The other day, we saw a headline claiming that February is the best time for a New Year’s resolution. Now, if you know us, you know we’re not the biggest fans of New Year’s resolutions. When you set hard and fast rules for yourself, you can “fail” and feel disappointed. When you instead have goals you are working toward, you can celebrate wins without focusing on fumbles.
But we know some people have great success with New Year’s resolutions. Some people do better when they set rules for themselves. Seeing the headline made us wonder if there was science behind it. We worried that if it were true, we’d be too late to tell you. Today is February 12! As we looked into it, we saw some common sense in it.
“January isn’t for new goals and pushing yourself; January is pure survival.” January is 31 days long. It is cold and dark and comes in the wake of the holidays. You are bombarded with gym ads and other marketing campaigns telling you you aren’t doing enough to be your best self. It’s not a great time for change.

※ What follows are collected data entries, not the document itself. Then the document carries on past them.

(* ===== verification/Contract.v ===== *)
(** * The contract suite of the store (crates/sl-store/src/contract.rs)

    The seven scenarios that both implementations of [Store] are run against,
    as programs over the class [Store], with the clock, the sleeps and the
    receiving end of a watch in the state.  The theorem is the converse of a
    test: every store that satisfies [StoreLaws] and delivers its events
    ([WatchLaws]) passes the suite, whatever it already holds, and the suite
    leaves the keys outside its own namespace as they were.  [SqliteStore] is
    such a store. *)

From Stdlib Require Import ZArith Lia Bool List String Ascii.
From stdpp Require Import base tactics list gmap strings sorting.
From S2P Require Import Prelude RustStr Utf8 Store Sqlite SqliteSpec StoreTheorems.

Open Scope Z_scope.

(** ** The run of a suite *)

(** The store, the time in milliseconds, and how long each of the following
    readings of the clock takes.  [SystemTime] and [Instant] read one clock. *)
Record Run (S : Type) : Type := mkRun { r_store : S; r_time : Z; r_delays : list Z }.
Arguments mkRun {S}.
Arguments r_store {S}.
Arguments r_time {S}.
Arguments r_delays {S}.

(** What a message of a failure shows. *)
Inductive Shown : Type :=
| ShInt (z : Z)
| ShBytes (v : string)
| ShKv (kv : KeyValue)
| ShKvOpt (o : option KeyValue)
| ShKeys (ks : list string)
| ShEvents (evs : list Event)
| ShError (e : StoreError).

(** [ContractError]: the scenario, the reason and the values it shows.
    [Unfinished] is a loop that the model did not follow to its end. *)
Inductive ContractError : Type :=
| Failed (tag why : string) (shown : list Shown)
| Unfinished.

(** [rx.recv_timeout(d)]: the event that arrived, or none within the time. *)
Class Receives (S : Type) : Type := recv : nat -> S -> option Event * S.

Section Suite.
Context {S : Type} {St : Store S} {Re : Receives S}.

Definition Suite (A : Type) : Type := M (Run S) ContractError A.

Definition elapse (ms : Z) (r : Run S) : Run S :=
  mkRun (r_store r) (r_time r + ms + List.hd 0 (r_delays r)) (List.tl (r_delays r)).

Definition read_clock : Suite Z := fun r => let r' := elapse 0 r in (Ok (r_time r'), r').
Definition sleep (ms : Z) : Suite unit := fun r => (Ok tt, elapse ms r).

Definition now_unix : Suite Z :=
  let? t := read_clock in
  mret (if t <? 0 then 0 else as_i64 (t / 1000)).

(** [.map_err(|e| format!("{tag}::{why}: {e}"))?] *)
Definition expect {A} (tag why : string) (m : M S StoreError A) : Suite A :=
  fun r => let '(x, s') := m (r_store r) in
           (match x with Ok a => Ok a | Err e => Err (Failed tag why [ShError e]) end,
            mkRun s' (r_time r) (r_delays r)).

(** [if !b { return Err(format!(..)) }] *)
Definition require (b : bool) (tag why : string) (shown : list Shown) : Suite unit :=
  if b then mret tt else mfail (Failed tag why shown).

(** [.ok_or_else(|| format!(..))?] *)
Definition present {A} (o : option A) (tag why : string) : Suite A :=
  match o with Some a => mret a | None => mfail (Failed tag why []) end.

February, on the other hand, is the shortest month of the year. The days are getting brighter. The weeks are more normal with no national holidays. You can fall into a healthy routine more easily and accomplish something with less adversity.

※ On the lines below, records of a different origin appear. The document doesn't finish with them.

(**  the survey is exact: on a store that answers, it returns one load per
    live node, in id order, with the capacity the node's heartbeat key reports and
    the number, vCPUs and memory of exactly the sandboxes whose ownership key
    names that node (sums modulo 2^64). *)
Theorem survey_exact {S : Type} `{StoreLaws S} `{SerdeJson} (s : S) :
  inv s -> healthy s -> exists out s', survey s = (Ok out, s') /\ surveyed (abs s) out.
Proof.
  intros Hs Hh. pose proof (survey_wp s Hs Hh) as G. unfold wp in G. destruct (survey s) as [r s'].
  simpl in G. destruct G as (_ & _ & _ & out & -> & Hout). by exists out, s'.
Qed.

(**  placement respects capacity and prefers free memory.  With figures that
    fit in 63 bits, [place] returns a node that has room for the request in
    memory and vCPUs (times the overcommit factor), and every other node with
    room comes after it in the order: at most as much free memory, and on a tie
    at least as many sandboxes, then any node but this one, then larger id.  It
    returns nothing only if no node has room. *)
Theorem place_best (nodes : list NodeLoad) (vcpus mem : Z) (self_id : string) (p : Policy) :
  Forall (fun n => small n (overcommit p)) nodes -> 0 <= vcpus <= i64_max -> 0 <= mem <= i64_max ->
  match place nodes vcpus mem self_id p with
  | None => forall n, In n nodes -> ~ has_room (overcommit p) vcpus mem n
  | Some id => exists n, In n nodes /\ n_id n = id /\ has_room (overcommit p) vcpus mem n /\
      forall n', In n' nodes -> has_room (overcommit p) vcpus mem n' ->
        prefer (overcommit p) self_id n n' <> Gt /\
        c_mem_mib (n_cap n') * Z.max (overcommit p) 1 - n_used_mem_mib n' <=
        c_mem_mib (n_cap n) * Z.max (overcommit p) 1 - n_used_mem_mib n
  end.
Proof.
  intros Hsm Hv Hm. rewrite List.Forall_forall in Hsm.
  pose proof (place_cases nodes vcpus mem self_id p) as Hp. destruct (place nodes vcpus mem self_id p) as [id|].
  - destruct Hp as (n & Hn & Hid & Hf & Hmin). exists n. split; [done|]. split; [done|].
    split; [by apply fits_exact; auto|]. intros n' Hn' Hr.
    assert (before (overcommit p) self_id n n') as Hb by (apply Hmin; [done|]; apply fits_exact; auto).
    split; [exact Hb|]. unfold before, prefer in Hb.
    destruct (Hsm n Hn) as (A1 & A2 & _ & _ & A3 & _), (Hsm n' Hn') as (B1 & B2 & _ & _ & B3 & _).
    pose proof (free_exact _ _ (overcommit p) A1 A2 A3) as F1.
    pose proof (free_exact _ _ (overcommit p) B1 B2 B3) as F2.
    unfold free_mem_mib in Hb. rewrite F1, F2 in Hb.
    destruct (Z.compare_spec (c_mem_mib (n_cap n') * Z.max (overcommit p) 1 - n_used_mem_mib n')
                (c_mem_mib (n_cap n) * Z.max (overcommit p) 1 - n_used_mem_mib n)); [lia|lia|done].
  - intros n Hn Hr. apply (fits_exact (overcommit p)) in Hr; auto. rewrite Hp in Hr; done.
Qed.

Definition demo_nodes : list NodeLoad :=
  [mkLoad "a" (mkCap "" 8 4096) 1 2 2048; mkLoad "b" (mkCap "" 8 4096) 0 0 0; mkLoad "old" (mkCap "" 0 0) 0 0 0].

Lemma place_best_witness :
  exists n, In n demo_nodes /\ n_id n = "b"%string /\ has_room 1 2 512 n.
Proof.
  pose proof (place_best demo_nodes 2 512 "a" default_policy) as H.
  assert (place demo_nodes 2 512 "a" default_policy = Some "b"%string) as E by (vm_compute; reflexivity).
  rewrite E in H. destruct H as (n & H1 & H2 & H3 & _).
  - repeat constructor; vm_compute; try discriminate; split; discriminate.
  - unfold i64_max. lia.
  - unfold i64_max. lia.
  - exists n. split; [exact H1|]. split; [exact H2|exact H3].
Defined.

Import RefJson.

Definition two_hosts : SqliteStore :=
  store_after
    [OPut "node/a" (cap_to_json (mkCap "10.0.0.1" 8 4096)) None;
     OPut "node/b" (cap_to_json (mkCap "10.0.0.2" 8 4096)) None;
     OPut "sandbox/s1/meta" (render (JObj [("vcpus"%string, JNum 2); ("mem_mib"%string, JNum 512)])) None;
     OPut "sandbox/s1/node" "a" None].

Lemma survey_exact_witness :
  exists out s', survey two_hosts = (Ok out, s') /\ surveyed (abs two_hosts) out /\
    out = [mkLoad "a" (mkCap "10.0.0.1" 8 4096) 1 2 512; mkLoad "b" (mkCap "10.0.0.2" 8 4096) 0 0 0].
Proof.
  destruct (survey_exact two_hosts) as (out & s' & H1 & H2).
  - apply store_after_inv.
  - apply store_after_inv.
  - exists out, s'. split; [exact H1|]. split; [exact H2|].
    assert ((survey two_hosts).1 = Ok out) as H3 by (by rewrite H1).
    clear H1 H2. vm_compute in H3. injection H3 as <-. reflexivity.
Defined.

(** A capacity whose product with the overcommit factor passes 2^63 reads as
    negative free memory, and the node is left out although it is the largest. *)
Lemma huge_capacity_excluded :
  place [mkLoad "big" (mkCap "" 64 (2 ^ 62)) 0 0 0] 1 512 "x" (mkPolicy 4) = None.
Proof. vm_compute. reflexivity. Qed.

February is great because it goes “faster.” We’re in a leap year. But 29 days is still easier than 31. You have also had time to reflect on any resolutions you might have started and quit last month. It happens to most Americans! Now, you can re-evaluate and pick something you care about more. Or, if it does matter, you can think about why it didn’t work and find a different approach to accomplish your goal.
“Life is about consistent, attainable healthy habits, or adding things into your life in manageable pieces,” said Thea Gallagher, a clinical psychologist and associate professor at NYU Langone Health. She recommended picking an “almost embarrassingly manageable” goal for your second attempt at a resolution. A resolution you accomplish will help you more and fill you with more satisfaction than a grand plan you don’t follow through on.
This is great advice. But we don’t feel badly for not posting this earlier in February. While researching, we found articles saying June is the best time for a New Year’s resolution because you only have to commit to six months. A goal is more achievable when broken into chunks. So, six months might be better for some folks. We found articles claiming September is the best time for New Year’s resolutions. It’s the start of the school year, so it’s a good way to mark the beginning of a health journey without the pressure of January. We found others that claimed the only way to make a New Year’s resolution work is to start it in December. The argument was that you have time to work out the kinks and be fully committed by January 1.
Reading all of them, they all made some degree of sense. And more importantly, they proved the same point again and again. Everyone is different and will find a pattern that works for them. We have said it many times before: any day is a great day to take a new step on a healthy journey. You can turn over a new leaf any day you like. You don’t need a calendar or time pressure to make it happen. There will always be 364 more days after “today,” no matter when that “today” is. You can mentally make it a new year whenever you are ready. If you’re ready, February is the perfect time for a New Year’s resolution. Otherwise, it’s the ideal time to sit down and think about your long-term health goals and the steps you will take to get there. Every day is the best day to take steps forward, regardless of the date!